Avrupa burjuvazisi tarihte pek çok ayaklanmayı, isyanı, devrimi bastırmış olsa da, uzun iç savaş deneyimini hemen hiç yaşamadı. Bu nedenle Avrupa, dinci faşizme bu konuda çok da yardımcı olmadı, olamadı. Bu durum birleşik devrimimiz için bir avantaj. Ancak hemen belirtelim birleşik devrimimizin büyük bir dezavantajı da var. Bu, Türk tekelci sermayesinin çoklu bağımlılık ilişkisidir. Türkiye kapitalizmi hem AB emperyalizmine hem ABD emperyalizmine bağımlıdır. AB açısından AB’nin doğudaki sınırı olan Türkiye, ABD açısındansa bir ileri karakoldur. Birleşik devrimimiz açısından tarihi bir şanssızlık olan bu durum, şimdilerde tersine dönüyor gibi. ABD, hegemonya çöküşü nedeniyle artık kimseyi bir araya getiremiyor; bir tarafa yaklaşsa diğer tarafı elinden kaçırıyor. Avrupa derseniz, kendi sorunlarına bile çözüm bulamıyor. Bu yüzden Türkiye ile ilişkilerini eskisi gibi parayı verip, ekonomik gücüne dayanarak istediği gibi düzenleyemiyor; bunun yerine tehditlere, şantajlara, talimat ve öğütlere başvurarak durumu kurtarmaya çalışıyor. Avrupa’dan ve Amerika’dan akan sıcak para musluğu kesilince, dinci faşizm denize düşenin yılana sarılması gibi Katar’a sarıldı; ellerinde kalan ne var ne yoksa onları da katar katar Katar’a satıyor. Katar’dan başka tutunacak dalı kalmayanın hali ne olur, onu da yakında göreceğiz.
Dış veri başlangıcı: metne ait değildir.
(** ** The claims on sample hosts *)

(** C3.  For the output "sssd with-sudo with-mkhomedir" and exit code 2 the
    reader returns the profile [sssd] with the features [with], [sudo],
    [with], [mkhomedir]: the text is split at every run of non-word
    characters, the hyphens included, so the feature names [with-sudo] and
    [with-mkhomedir] are not in the result. *)
Theorem sssd_features_split_at_hyphens (m : AnsibleModule) :
  get_authselect_state stub_exec m sssd_host
  = (Returned (PDict [("profile", PStr "sssd");
                      ("features", PList [PStr "with"; PStr "sudo";
                                          PStr "with"; PStr "mkhomedir"]);
                      ("msg", PStr "OK")]),
     queried stub_exec sssd_host)
  /\ same_set ["with"; "sudo"; "with"; "mkhomedir"]
              ["with-sudo"; "with-mkhomedir"] = false.
Proof. split; reflexivity. Qed.

Lemma unconfigured_detected_witness :
  fst (stub_exec authselect_current (system unconfigured_host))
  = (2%Z, unconfigured_literal, EmptyString)
  /\ get_authselect_state stub_exec (Invocation false sssd_with_sudo)
                          unconfigured_host
     = (Returned unconfigured_state, queried stub_exec unconfigured_host).
Proof.
  split; [reflexivity|].
  apply (unconfigured_detected stub_exec (Invocation false sssd_with_sudo)
                               unconfigured_host EmptyString).
  reflexivity.
Defined.

Lemma query_failure_surfaced_witness :
  run_module stub_exec (Invocation false sssd_with_sudo) denied_host
  = (FailJson [("rc", PInt 1);
               ("stderr", PStr "permission denied");
               ("msg", PStr "Failed to execute authselect command with 'permission denied'.")],
     queried stub_exec denied_host).
Proof.
  apply (query_failure_surfaced
           stub_exec (Invocation false sssd_with_sudo) denied_host
           1%Z EmptyString "permission denied").
  - reflexivity.
  - reflexivity.
  - left. discriminate.
Defined.

Lemma fail_me_fails_witness :
  run_module stub_exec (Invocation false fail_me) unconfigured_host
  = (FailJson [("msg", PStr "You requested this to fail");
               ("changed", PBool false);
               ("original_profile", unconfigured_state);
               ("features", PList []);
               ("requested_profile", PStr "fail me")],
     queried stub_exec unconfigured_host).
Proof.
  apply (fail_me_fails stub_exec (Invocation false fail_me) unconfigured_host).
  - reflexivity.
  - reflexivity.
  - reflexivity.
Defined.


Lemma unparseable_output_raises_witness :
  get_authselect_state stub_exec (Invocation false sssd_with_sudo) silent_host
  = (Raised (AttributeError "'NoneType' object has no attribute 'group'"),
     queried stub_exec silent_host).
Proof.
  apply (unparseable_output_raises stub_exec (Invocation false sssd_with_sudo)
                                   silent_host EmptyString).
  - reflexivity.
  - reflexivity.
  - reflexivity.
  - discriminate.
  - intros Hline. apply ReFacts.state_line_iff in Hline. apply Hline.
    reflexivity.
Defined.

Lemma empty_remainder_one_empty_feature_witness :
  get_authselect_state stub_exec (Invocation false sssd_with_sudo) bare_sssd_host
  = (Returned (PDict [("profile", PStr "sssd");
                      ("features", PList [PStr EmptyString]);
                      ("msg", PStr "OK")]),
     queried stub_exec bare_sssd_host).
Proof.
  apply (empty_remainder_one_empty_feature
           stub_exec (Invocation false sssd_with_sudo) bare_sssd_host "sssd" LF).
  - reflexivity.
  - reflexivity.
  - split; [discriminate|reflexivity].
  - split; [discriminate|reflexivity].
Defined.

(** C1.  On a host without a profile, where action is needed, the run
    outside check mode reads the unconfigured snapshot, issues the state
    query and no other command, and exits with [changed] false: no commit
    is invoked and no change is reported. *)
Lemma unconfigured_host_not_committed :
  let m := Invocation false sssd_with_sudo in
  let r := run_module stub_exec m unconfigured_host in
  fst (get_authselect_state stub_exec m unconfigured_host)
  = Returned unconfigured_state
  /\ spec_action_needed sssd_with_sudo unconfigured_state = true
  /\ fst r = ExitJson (seeded unconfigured_state "sssd")
  /\ invoked (snd r) = [authselect_current]
  /\ ~ ((exists c, In c (invoked (snd r)) /\ c <> authselect_current)
        /\ exists kw, fst r = ExitJson kw
                      /\ dict_get "changed" kw = Some (PBool true)).
Proof.
  cbv zeta. repeat split.
  intros [_ (kw & Hx & Hch)]. vm_compute in Hx. injection Hx as <-.
  discriminate.
Qed.

(** C2.  On a host without a profile, where action is needed, the run in
    check mode issues no command (so no commit, and no state read either)
    and exits with [changed] false: the change that is needed is not
    reported. *)
Lemma check_mode_reports_no_change :
  let m := Invocation true sssd_with_sudo in
  let r := run_module stub_exec m unconfigured_host in
  spec_action_needed sssd_with_sudo unconfigured_state = true
  /\ fst (get_authselect_state stub_exec m unconfigured_host)
     = Returned unconfigured_state
  /\ invoked (snd r) = []
  /\ ~ (exists kw, fst r = ExitJson kw
                   /\ dict_get "changed" kw = Some (PBool true)).
Proof.
  cbv zeta. repeat split.
  intros (kw & Hx & Hch). vm_compute in Hx. injection Hx as <-.
  discriminate.
Qed.

(** C8.  In check mode on a host without a profile [original_profile] is
    the empty string, not [None]; outside check mode on a host with the
    profile [sssd] it is the reader's whole dictionary, not the string
    [sssd]; and neither result has an [original_features] entry. *)
Lemma original_profile_not_a_name :
  let checked :=
    fst (run_module stub_exec (Invocation true sssd_with_sudo) unconfigured_host) in
  let applied :=
    fst (run_module stub_exec (Invocation false sssd_with_sudo) bare_sssd_host) in
  (exists kw, checked = ExitJson kw
              /\ dict_get "original_profile" kw = Some (PStr EmptyString)
              /\ dict_get "original_profile" kw <> Some PNone
              /\ dict_get "original_features" kw = None)
  /\ (exists kw, applied = ExitJson kw
                 /\ dict_get "original_profile" kw <> Some (PStr "sssd")
                 /\ dict_get "original_features" kw = None).
Proof.
  cbv zeta. split; eexists; (split; [reflexivity|]); repeat split; discriminate.
Qed.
Dinci faşizmin üzerinde yükseldiği zemin iyice zayıflıyor; karşı-devrim erirken devrim cephesi güç biriktirmeye devam ediyor. Devrim fırtınası patladığında önünde hiçbir gücün duramayacağı şimdiden görülebiliyor. Bu fırtınanın dinci faşizmle birlikte, onun maddi temeli olan tekelci kapitalizmi de yerle bir edeceğini görmek, söylemek, herkesin bunu kavramasını sağlamak gerekiyor.